[原子力産業新聞] 2001年4月26日 第2085号 <6面>

[文部科学大臣賞] 田中俊一氏に功績者賞

放射線遮蔽計算法で業績

文部科学省はこのほど、2001年度の科学技術功労者、研究功労者ならびに科学技術普及啓発功績者の対象者91名を発表した。

そのうち原子力研究関連では、田中俊一日本原子力研究所東海研究所副所長が研究功績者に選ばれた。ガンマ線および中性子の遮蔽計算法に関する研究で顕著な業績をあげたことが受賞理由。

原子力施設の合理的な安全確保のためには、高い精度で放射線影響を評価する遮蔽計算法の確立が重要とされている。田中氏は、研究を通じて従来の遮蔽計算では特性エックス線や電磁カスケード過程に伴う制動放射線が考慮できず高精度の遮蔽計算を行ううえで大きな問題となっていた点を克服し、これらの放射線の生成過程を定式化し、独自の EELOSS コードを開発。従来用いられてきた PALLAS コードと結合させて改良された PALLAS コードを開発した。加えて、このコードを用いて高精度な簡易遮蔽計算コード QAD-CGGP2 などの開発に成功した。

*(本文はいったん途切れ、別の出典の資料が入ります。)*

(* ===== verification/SignInPolicy.v ===== *)
(** * Sign-in policies

    [backend/signinpolicy]: the rules that a tenant or an application sets for
    signing in ([domain/models.go]), their evaluation and the choice between them
    ([domain/sign_in_policy.go]), the administrative use cases
    ([usecases/sign_in_policy.go]) and the memory repositories
    ([internal/db_memory/policies.go]).  The facts of an authentication are a class:
    the evaluator reads nothing else of it.  [netip.ParseAddr], [netip.ParsePrefix]
    and [Prefix.String] are parameters.

    The theorems: a client is allowed exactly when its address lies in one of the
    networks; the evaluator allows exactly when every enabled rule is met, and the
    first one that is not met decides; the warning that an application's policy is
    weaker is complete for policies of one rule that begin together; the use cases
    accept exactly well-formed rules, store them as they were given but for their
    normal form, and what is stored is read until it is replaced or deleted. *)

From Stdlib Require Import Ascii String ZArith Lia.
From stdpp Require Import base strings list gmap.
From S2P Require Import Prelude Effects GoStrings Keyset Policy TokenDomain Netip Authn.

Local Open Scope string_scope.
Local Open Scope go_scope.

(** ** Rules *)

Definition RequiredAuthnStrength := string.
Definition RequiredAuthnPassword : RequiredAuthnStrength := "Password".
Definition RequiredAuthnMfa : RequiredAuthnStrength := "Mfa".
Definition Strength_Valid (s : RequiredAuthnStrength) : bool := contains [RequiredAuthnPassword; RequiredAuthnMfa] s.

Record AccessCondition := { NetworkAllowCIDRs : list string; ReauthMaxAgeSeconds : option Z }.

Record MfaEnrollmentPolicy := {
  EnforcementStartAt : option Time;
  GracePeriodSeconds : option Z;
  AllowAdminBypass : bool;
}.

Record SignInRule := {
  RuleID : string;
  rule_Name : string;
  Enabled : bool;
  Strength : RequiredAuthnStrength;
  Condition : AccessCondition;
  MfaEnrollment : option MfaEnrollmentPolicy;
  AllowTrustedDevice : option bool;
}.

Definition TrustedDeviceAllowed (r : SignInRule) : bool := match AllowTrustedDevice r with None => true | Some b => b end.

Record AppSignInPolicy := {
  asp_TenantID : string;
  asp_ApplicationID : string;
  asp_Rules : list SignInRule;
  asp_CreatedAt : Time;
  asp_UpdatedAt : Time;
}.

Record TenantDefaultSignInPolicy := {
  dp_TenantID : string;
  dp_Rules : list SignInRule;
  dp_CreatedAt : Time;
  dp_UpdatedAt : Time;
}.

(** ** Evaluation *)

(** The facts of an authentication; [None] is the absence of one. *)
Class SignInAuthentication (A : Type) := {
  Pending : A -> bool;
  MFAAuthenticated : A -> bool;
  SecondFactorAuthenticated : A -> bool;
  AuthenticatedAt : A -> Z;
  SteppedUpAt : A -> Z;
}.
Definition answered (reason : PasswordRefusal) (a : login_call * result (login_error E) PasswordOutcome) : bool :=
  match a.2 with Ok o => Refusal o =? reason | Err _ => false end.

(** How many of the answers reject a password that was looked at. *)
Definition guesses (kind : LoginThrottleKind) (key : string) (answers : list (login_call * result (login_error E) PasswordOutcome)) : Z :=
  Z.of_nat (length (List.filter (fun a => concerns kind key a.1 && answered PasswordRefusalInvalidCredentials a) answers)).

(** The account signs in nowhere: a success ends the count of its failures. *)
Definition no_success (key : string) (answers : list (login_call * result (login_error E) PasswordOutcome)) : bool :=
  forallb (fun a => negb (concerns LoginThrottleAccount key a.1 && answered PasswordRefusalNone a)) answers.

(** Before the end of a stretch, which begins before the failures are recorded. *)
Definition within (t0 end_ : Time) (c : login_call) : Prop :=
  (at_account (lc_at c) < end_ /\ at_ip (lc_at c) < end_ /\ t0 <= at_record (lc_at c) < end_)%Z.

(** One key, whose limits are [cfg]'s, over a stretch. *)
Context (cfgs : LoginThrottleConfigs) (kd : LoginThrottleKind) (key : string).
Context (Hkd : kd = LoginThrottleAccount \/ kd = LoginThrottleIP) (Hkey : key <> "").
Notation K := (throttleKey kd key).
Notation cfg := (if kd =? LoginThrottleIP then cfg_IP cfgs else cfg_Account cfgs).
Notation ok := (counter_ok K (MaxFailures cfg)).
Context (Hlim : (1 <= MaxFailures cfg)%Z).

Lemma same_axis k k' : k = LoginThrottleAccount \/ k = LoginThrottleIP -> throttleKey k k' = K <-> k = kd /\ k' = key.
Proof.
  intros Hk. split; [|by intros [-> ->]].
  destruct Hk as [->| ->], Hkd as [->| ->]; intros Heq; try done; (split; [done|exact (throttleKey_inj _ _ _ Heq)]).
Qed.

(** The invariant, under any sequence of attempts at any times. *)
Definition kept (t : LoginAttemptThrottle) : Prop := ok t /\ configs t = cfgs.

Lemma acquire_kept k k' now t : kept t -> kept (TryAcquire k k' now t).2.
Proof.
  intros [Hok Hc]. unfold TryAcquire. destruct (locks t !! _); [|by split]. destruct (_ <=? _)%Z; by split.
Qed.

Lemma acquired_kept k' now t : kept t -> kept (acquired k' now t).2.
Proof. unfold acquired. destruct (k' <>? ""); [apply acquire_kept|done]. Qed.

Lemma failure_kept k k' now t : k = LoginThrottleAccount \/ k = LoginThrottleIP -> kept t -> kept (record_on k k' now t).
Proof.
  intros Hk [Hok Hc]. unfold record_on. destruct (k' =? ""); [by split|]. unfold RecordFailure, kept, counter_ok in *.
  set (c' := match counters t !! throttleKey k k' with None => _ | Some c => _ end).
  assert (Hone : throttleKey k k' = K -> (1 <= failures c')%Z).
  { intros Heq. unfold c'. rewrite Heq. destruct (counters t !! K) as [c|]; [|simpl; lia]. specialize (Hok c eq_refl). destruct (negb _); simpl; lia. }
  destruct (Z.ltb_spec (failures c') (MaxFailures (config k t))) as [Hlt|]; cbn [snd counters configs throttle_with]; (split; [|done]); intros c.
  - rewrite lookup_insert_Some. intros [[Heq <-]|[_ Hl]]; [|by apply Hok].
    specialize (Hone Heq). apply same_axis in Heq as [-> ->]; [|done]. unfold config in Hlt. rewrite Hc in Hlt. lia.
  - rewrite lookup_delete_Some. intros [_ Hl]. by apply Hok.
Qed.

こうした研究成果は、電磁力スケード過程や特性エックス線生成過程を組み込んだ放射線輸送計算コードとして国際的にも高い評価を受けており、開発された2つのコードは国際標準コードのひとつとして採用されている。今後、原子炉施設などだけでなく、医療・工業分野での加速器や RI 取扱施設などでの機器の遮蔽設計に幅広く利用され、安全の確保に貢献するものと期待されている。